Lemma score_fold (volumes ois spreads : list Q) (market_data : list (string * MarketSample))
    (acc_r : list (string * MarketRanking)) (acc_s : list (string * Q)) :
  NoDup (dict_keys acc_r ++ dict_keys market_data) ->
  fold_left (score_step volumes ois spreads) market_data (acc_r, acc_s)
  = (acc_r ++ (initial_ranking volumes ois spreads <$> market_data),
     acc_s ++ (scored volumes ois spreads <$> market_data)).
Proof.
  revert acc_r acc_s. induction market_data as [|[k smp] md IH]; intros acc_r acc_s Hnd; simpl.
  - by rewrite !app_nil_r.
  - unfold dict_keys in Hnd. simpl in Hnd.
    apply NoDup_app in Hnd as (Hr & Hdisj & Hmd).
    apply NoDup_cons in Hmd as [Hk Hmd].
    assert (k ∉ dict_keys acc_r) as Hfresh.
    { intros Hin. apply (Hdisj k Hin). by left. }
    rewrite dict_set_fresh by done. rewrite IH.
    + unfold initial_ranking, scored. simpl. by rewrite <- !app_assoc.
    + unfold dict_keys. rewrite fmap_app. simpl. rewrite <- app_assoc. simpl.
      apply NoDup_app. split; [done|]. split; [|by apply NoDup_cons].
      intros k' Hk'. apply Hdisj in Hk'. done.
Qed.

Lemma dict_alter_lookup {V : Type} (f : V -> V) (k : string) (d : list (string * V))
    (j : nat) (k' : string) (v' : V) :
  dict_alter f k d !! j = Some (k', v') ->
  exists v, d !! j = Some (k', v) /\ v' = if String.eqb k' k then f v else v.
Proof.
  unfold dict_alter. rewrite list_lookup_fmap.
  destruct (d !! j) as [[k0 v0]|]; simpl; [|done].
  destruct (String.eqb k0 k) eqn:E; intros H; injection H as <- <-;
    exists v0; by rewrite E.
Qed.

Lemma dict_alter_keys {V : Type} (f : V -> V) (k : string) (d : list (string * V)) :
  dict_keys (dict_alter f k d) = dict_keys d.
Proof.
  unfold dict_keys, dict_alter. rewrite <- list_fmap_compose.
  apply list_fmap_ext. intros _ [k' v] _. simpl. by destruct (String.eqb k' k).
Qed.

Lemma assign_ranks_keys (srt : list (string * Q)) (start : Z)
    (rk : list (string * MarketRanking)) :
  dict_keys (assign_ranks srt start rk) = dict_keys rk.
Proof.
  revert start rk. induction srt as [|[k s] srt IH]; intros start rk; simpl; [done|].
  rewrite IH. destruct (dict_mem rk k); [apply dict_alter_keys | done].
Qed.

(** What the rank loop leaves in each slot of the rankings map. *)
Lemma assign_ranks_lookup (srt : list (string * Q)) (start : Z)
    (rk : list (string * MarketRanking)) (j : nat) (k : string) (r' : MarketRanking) :
  NoDup srt.*1 ->
  assign_ranks srt start rk !! j = Some (k, r') ->
  exists r, rk !! j = Some (k, r)
    /\ (forall p s, srt !! p = Some (k, s) -> r' = with_rank (start + Z.of_nat p) r)
    /\ (k ∉ srt.*1 -> r' = r).
Proof.
  revert start rk. induction srt as [|[k0 s0] srt IH]; intros start rk Hnd Hlk; simpl in *.
  - exists r'. split; [done|]. split; [intros p s Hp; by destruct p | done].
  - apply NoDup_cons in Hnd as [Hk0 Hnd].
    apply IH in Hlk as (r1 & Hr1 & Hin & Hout); [|done].
    assert (exists r, rk !! j = Some (k, r)
                      /\ r1 = if String.eqb k k0 then with_rank start r else r)
      as (r & Hr & Hr1eq).
    { destruct (dict_mem rk k0) eqn:Em.
      - by apply dict_alter_lookup in Hr1.
      - exists r1. split; [done|].
        destruct (String.eqb k k0) eqn:E; [|done].
        apply String.eqb_eq in E. subst k0.
        apply dict_mem_false_keys in Em. exfalso. apply Em.
        unfold dict_keys. change k with ((k, r1).1).
        apply list_elem_of_fmap_2. by eapply list_elem_of_lookup_2. }
    exists r. split; [done|]. split.
    + intros [|p] s Hp; simpl in Hp.
      * injection Hp as -> ->. rewrite String.eqb_refl in Hr1eq.
        rewrite (Hout Hk0), Hr1eq. f_equal. lia.
      * assert (k ≠ k0) as Hne.
        { intros ->. apply Hk0. change k0 with ((k0, s).1).
          apply list_elem_of_fmap_2. by eapply list_elem_of_lookup_2. }
        apply String.eqb_neq in Hne. rewrite Hne in Hr1eq. subst r1.
        rewrite (Hin p s Hp). f_equal. lia.
    + intros Hnot. apply not_elem_of_cons in Hnot as [Hne Hnot].
      apply String.eqb_neq in Hne. rewrite Hne in Hr1eq. subst r1. by apply Hout.
Qed.

Lemma NoDup_keys_lookup {V : Type} (d : list (string * V)) (i j : nat) (k : string)
    (v w : V) :
  NoDup d.*1 -> d !! i = Some (k, v) -> d !! j = Some (k, w) -> i = j.
Proof.
  intros Hnd Hi Hj. apply (NoDup_lookup d.*1 i j k Hnd).
  - by rewrite list_lookup_fmap, Hi.
  - by rewrite list_lookup_fmap, Hj.
Qed.

Lemma Qgtb_false (x y : Q) : Qgtb x y = false <-> (x <= y)%Q.
Proof. unfold Qgtb. rewrite negb_false_iff. apply Qle_bool_iff. Qed.

Lemma score_before_not_trans (a b c : string * Q) :
  score_before b a = false -> score_before c b = false -> score_before c a = false.
Proof.
  unfold score_before. rewrite !Qgtb_false. intros H1 H2. by eapply Qle_trans.
Qed.

Lemma score_before_asym (a b : string * Q) :
  score_before a b = true -> score_before b a = false.
Proof.
  unfold score_before. rewrite Qgtb_gt, Qgtb_false. apply Qlt_le_weak.
Qed.

Lemma sorted_scores_keys (md : list (string * MarketSample)) :
  (sorted_scores md).*1 ≡ₚ dict_keys md.
Proof.
  unfold sorted_scores, market_scores_of, dict_keys. rewrite stable_sort_perm.
  rewrite <- list_fmap_compose. done.
Qed.

(** The rank of a market is one more than its position in the sorted
    score list, and its score is the one that was sorted. *)
Lemma rank_market_data_lookup (md : list (string * MarketSample)) (j : nat) (k : string)
    (r' : MarketRanking) :
  NoDup (dict_keys md) ->
  rank_market_data md !! j = Some (k, r') ->
  exists (s : Q) (p : nat),
    market_scores_of md !! j = Some (k, s)
    /\ sorted_scores md !! p = Some (k, s)
    /\ (forall i' s', sorted_scores md !! i' = Some (k, s') -> i' = p)
    /\ rank r' = 1 + Z.of_nat p /\ score r' = s.
Proof.
  intros Hnd. unfold rank_market_data.
  rewrite score_fold by done. simpl.
  fold (market_scores_of md). fold (sorted_scores md).
  assert (NoDup (sorted_scores md).*1) as Hnds by (by rewrite sorted_scores_keys).
  intros Hlk. apply assign_ranks_lookup in Hlk as (r & Hr & Hin & _); [|done].
  rewrite list_lookup_fmap in Hr.
  destruct (md !! j) as [[k0 smp]|] eqn:Emd; simpl in Hr; [|done].
  unfold initial_ranking in Hr. simpl in Hr. injection Hr as -> <-.
  set (sc := sample_score _ _ _ smp) in *.
  assert (market_scores_of md !! j = Some (k, sc)) as Hj.
  { unfold market_scores_of. by rewrite list_lookup_fmap, Emd. }
  assert ((k, sc) ∈ sorted_scores md) as Hmem.
  { unfold sorted_scores. rewrite stable_sort_perm. by eapply list_elem_of_lookup_2. }
  apply list_elem_of_lookup_1 in Hmem as [p Hp].
  exists sc, p. split; [done|]. split; [done|]. split.
  - intros i' s' Hi'. by eapply NoDup_keys_lookup.
  - by rewrite (Hin p sc Hp).
Qed.

Lemma rank_market_data_keys (md : list (string * MarketSample)) :
  NoDup (dict_keys md) -> dict_keys (rank_market_data md) = dict_keys md.
Proof.
  intros Hnd. unfold rank_market_data. rewrite score_fold by done. simpl.
  rewrite assign_ranks_keys. unfold dict_keys. rewrite <- list_fmap_compose. done.
Qed.

Lemma rank_market_data_ranks (md : list (string * MarketSample)) :
  NoDup (dict_keys md) ->
  let rks := rank_market_data md in
  NoDup (dict_keys rks)
  /\ (fun kv => rank kv.2) <$> rks ≡ₚ seqZ 1 (Z.of_nat (length rks))
  /\ (forall i j ki ri kj rj,
        rks !! i = Some (ki, ri) -> rks !! j = Some (kj, rj) ->
        rank ri < rank rj -> (score rj <= score ri)%Q)
  /\ (forall i j ki ri kj rj,
        rks !! i = Some (ki, ri) -> rks !! j = Some (kj, rj) ->
        (i < j)%nat -> (score ri == score rj)%Q -> rank ri < rank rj).
Proof.
  intros Hnd rks.
  assert (dict_keys rks = dict_keys md) as Hkeys by (by apply rank_market_data_keys).
  assert (NoDup (dict_keys rks)) as Hndr by (by rewrite Hkeys).
  assert (length rks = length (sorted_scores md)) as Hlen.
  { transitivity (length (dict_keys rks)); [unfold dict_keys; by rewrite length_fmap|].
    rewrite Hkeys, <- (Permutation_length (sorted_scores_keys md)). by rewrite length_fmap. }
  split; [done|]. split; [|split].
  - apply NoDup_Permutation.
    + apply NoDup_fmap_2_strong; [|by eapply NoDup_fmap_1].
      intros [kx rx] [ky ry] Hx Hy Heq. simpl in Heq.
      apply list_elem_of_lookup_1 in Hx as [jx Hx]. apply list_elem_of_lookup_1 in Hy as [jy Hy].
      destruct (rank_market_data_lookup md jx kx rx Hnd Hx) as (sx & px & _ & Hpx & _ & Hrx & _).
      destruct (rank_market_data_lookup md jy ky ry Hnd Hy) as (sy & py & _ & Hpy & _ & Hry & _).
      assert (px = py) as -> by lia. rewrite Hpx in Hpy. injection Hpy as -> ->.
      assert (jx = jy) as -> by (by eapply NoDup_keys_lookup).
      congruence.
    + apply NoDup_seqZ.
    + intros x. rewrite elem_of_seqZ, list_elem_of_fmap. split.
      * intros ([k r] & -> & Hin). simpl.
        apply list_elem_of_lookup_1 in Hin as [j Hj].
        destruct (rank_market_data_lookup md j k r Hnd Hj) as (s & p & _ & Hp & _ & Hr & _).
        apply lookup_lt_Some in Hp. lia.
      * intros [Hlo Hhi].
        destruct (lookup_lt_is_Some_2 (sorted_scores md) (Z.to_nat (x - 1)) ltac:(lia))
          as [[k s] Hp].
        assert (k ∈ dict_keys rks) as Hk.
        { rewrite Hkeys, <- sorted_scores_keys. change k with ((k, s).1).
          apply list_elem_of_fmap_2. by eapply list_elem_of_lookup_2. }
        unfold dict_keys in Hk. apply list_elem_of_fmap in Hk as ([k' r] & Hkk & Hin).
        simpl in Hkk. subst k'. exists (k, r). split; [|done]. simpl.
        apply list_elem_of_lookup_1 in Hin as [j Hj].
        destruct (rank_market_data_lookup md j k r Hnd Hj) as (s' & p' & _ & _ & Huniq & Hr & _).
        rewrite Hr, <- (Huniq _ _ Hp). lia.
  - intros i j ki ri kj rj Hi Hj Hlt.
    destruct (rank_market_data_lookup md i ki ri Hnd Hi) as (si & pi & _ & Hpi & _ & Hri & <-).
    destruct (rank_market_data_lookup md j kj rj Hnd Hj) as (sj & pj & _ & Hpj & _ & Hrj & <-).
    assert (pi < pj)%nat as Hp by lia.
    pose proof (stable_sort_sorted_lookup score_before score_before_not_trans
                  score_before_asym _ pi pj _ _ Hp Hpi Hpj) as Hord.
    unfold score_before in Hord. simpl in Hord. by apply Qgtb_false in Hord.
  - intros i j ki ri kj rj Hi Hj Hlt Heq.
    destruct (rank_market_data_lookup md i ki ri Hnd Hi)
      as (si & pi & Hmi & Hpi & Hui & Hri & Hsi).
    destruct (rank_market_data_lookup md j kj rj Hnd Hj)
      as (sj & pj & Hmj & Hpj & Huj & Hrj & Hsj).
    destruct (stable_sort_stable score_before (market_scores_of md) i j
                (ki, si) (kj, sj) Hlt Hmi Hmj)
      as (i' & j' & Hij' & Hi' & Hj').
    + unfold score_before. simpl. apply Qgtb_false. rewrite <- Hsi, <- Hsj, Heq. apply Qle_refl.
    + fold (sorted_scores md) in Hi', Hj'.
      rewrite Hri, Hrj, <- (Hui _ _ Hi'), <- (Huj _ _ Hj'). lia.
Qed.

Lemma group_latest_keys (latest_samples : list MarketSample) :
  dict_keys (group_latest latest_samples) = first_seen [] (m_symbol_raw <$> latest_samples).
Proof.
  unfold group_latest.
  change (first_seen [] (m_symbol_raw <$> latest_samples))
    with (dict_keys ([] : list (string * MarketSample))
          ++ first_seen (dict_keys ([] : list (string * MarketSample)))
               (m_symbol_raw <$> latest_samples)).
  generalize ([] : list (string * MarketSample)).
  induction latest_samples as [|s rows IH]; intros acc; simpl.
  - by rewrite app_nil_r.
  - rewrite IH. destruct (dict_mem acc (m_symbol_raw s)) eqn:E.
    + rewrite bool_decide_true; [done|].
      destruct (decide (m_symbol_raw s ∈ dict_keys acc)) as [|Hn]; [done|].
      apply dict_mem_false_keys in Hn. congruence.
    + apply dict_mem_false_keys in E. rewrite bool_decide_false by done.
      rewrite dict_set_fresh by done. unfold dict_keys. rewrite fmap_app. simpl.
      by rewrite <- app_assoc.
Qed.

(** C5, as the code has it: the ranks of a rankings map are a permutation
    of 1..N without duplicates or gaps, a lower rank never has a lower
    score, and markets with equal scores are ranked in their insertion
    order, which is the order in which their symbols first appear in the
    newest-first list of recent samples. *)
Theorem calculate_rankings_ranks (q : QueryResult) :
  let rks := _calculate_rankings q in
  dict_keys rks = first_seen [] (m_symbol_raw <$> query_rows q)
  /\ NoDup (dict_keys rks)
  /\ (fun kv => rank kv.2) <$> rks ≡ₚ seqZ 1 (Z.of_nat (length rks))
  /\ (forall i j ki ri kj rj,
        rks !! i = Some (ki, ri) -> rks !! j = Some (kj, rj) ->
        rank ri < rank rj -> (score rj <= score ri)%Q)
  /\ (forall i j ki ri kj rj,
        rks !! i = Some (ki, ri) -> rks !! j = Some (kj, rj) ->
        (i < j)%nat -> (score ri == score rj)%Q -> rank ri < rank rj).
Proof.
  destruct q as [|rows]; simpl.
  - split; [done|]. split; [constructor|]. split; [done|].
    split; intros i j ? ? ? ? Hi; by destruct i.
  - split.
    + rewrite rank_market_data_keys by apply group_latest_NoDup. apply group_latest_keys.
    + apply rank_market_data_ranks, group_latest_NoDup.
Qed.

(** C5 as stated fails on the order of ties: AAA is discovered before BBB,
    the two have equal scores, and BBB, whose latest sample is the newer
    one, gets rank 1. *)
Lemma ties_do_not_follow_discovery_order :
  let st := with_markets [perp "AAA"; perp "BBB"] empty_collector in
  let q := QueryRows [row_at 2000 "BBB" 7%Q (Some 5%Q); row_at 1000 "AAA" 7%Q (Some 5%Q)] in
  let rks := rankings (_refresh_rankings 0%Q q st) in
  symbol_raw <$> markets st = ["AAA"; "BBB"]
  /\ (score <$> dict_get rks "AAA") = (score <$> dict_get rks "BBB")
  /\ rank <$> dict_get rks "BBB" = Some 1
  /\ rank <$> dict_get rks "AAA" = Some 2.
Proof. vm_compute. done. Qed.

*****

## [EXERCISE OBJECTIVE]
Reproduce exactly the section above that begins at the line containing "rewrite <- !app_assoc." and ends at the line containing "dict_alter f k d !! j = Some (k', v') ->", leaving out all other lines.

## [EXERCISE RESPONSE]
    + unfold initial_ranking, scored. simpl. by rewrite <- !app_assoc.
    + unfold dict_keys. rewrite fmap_app. simpl. rewrite <- app_assoc. simpl.
      apply NoDup_app. split; [done|]. split; [|by apply NoDup_cons].
      intros k' Hk'. apply Hdisj in Hk'. done.
Qed.

Lemma dict_alter_lookup {V : Type} (f : V -> V) (k : string) (d : list (string * V))
    (j : nat) (k' : string) (v' : V) :
  dict_alter f k d !! j = Some (k', v') ->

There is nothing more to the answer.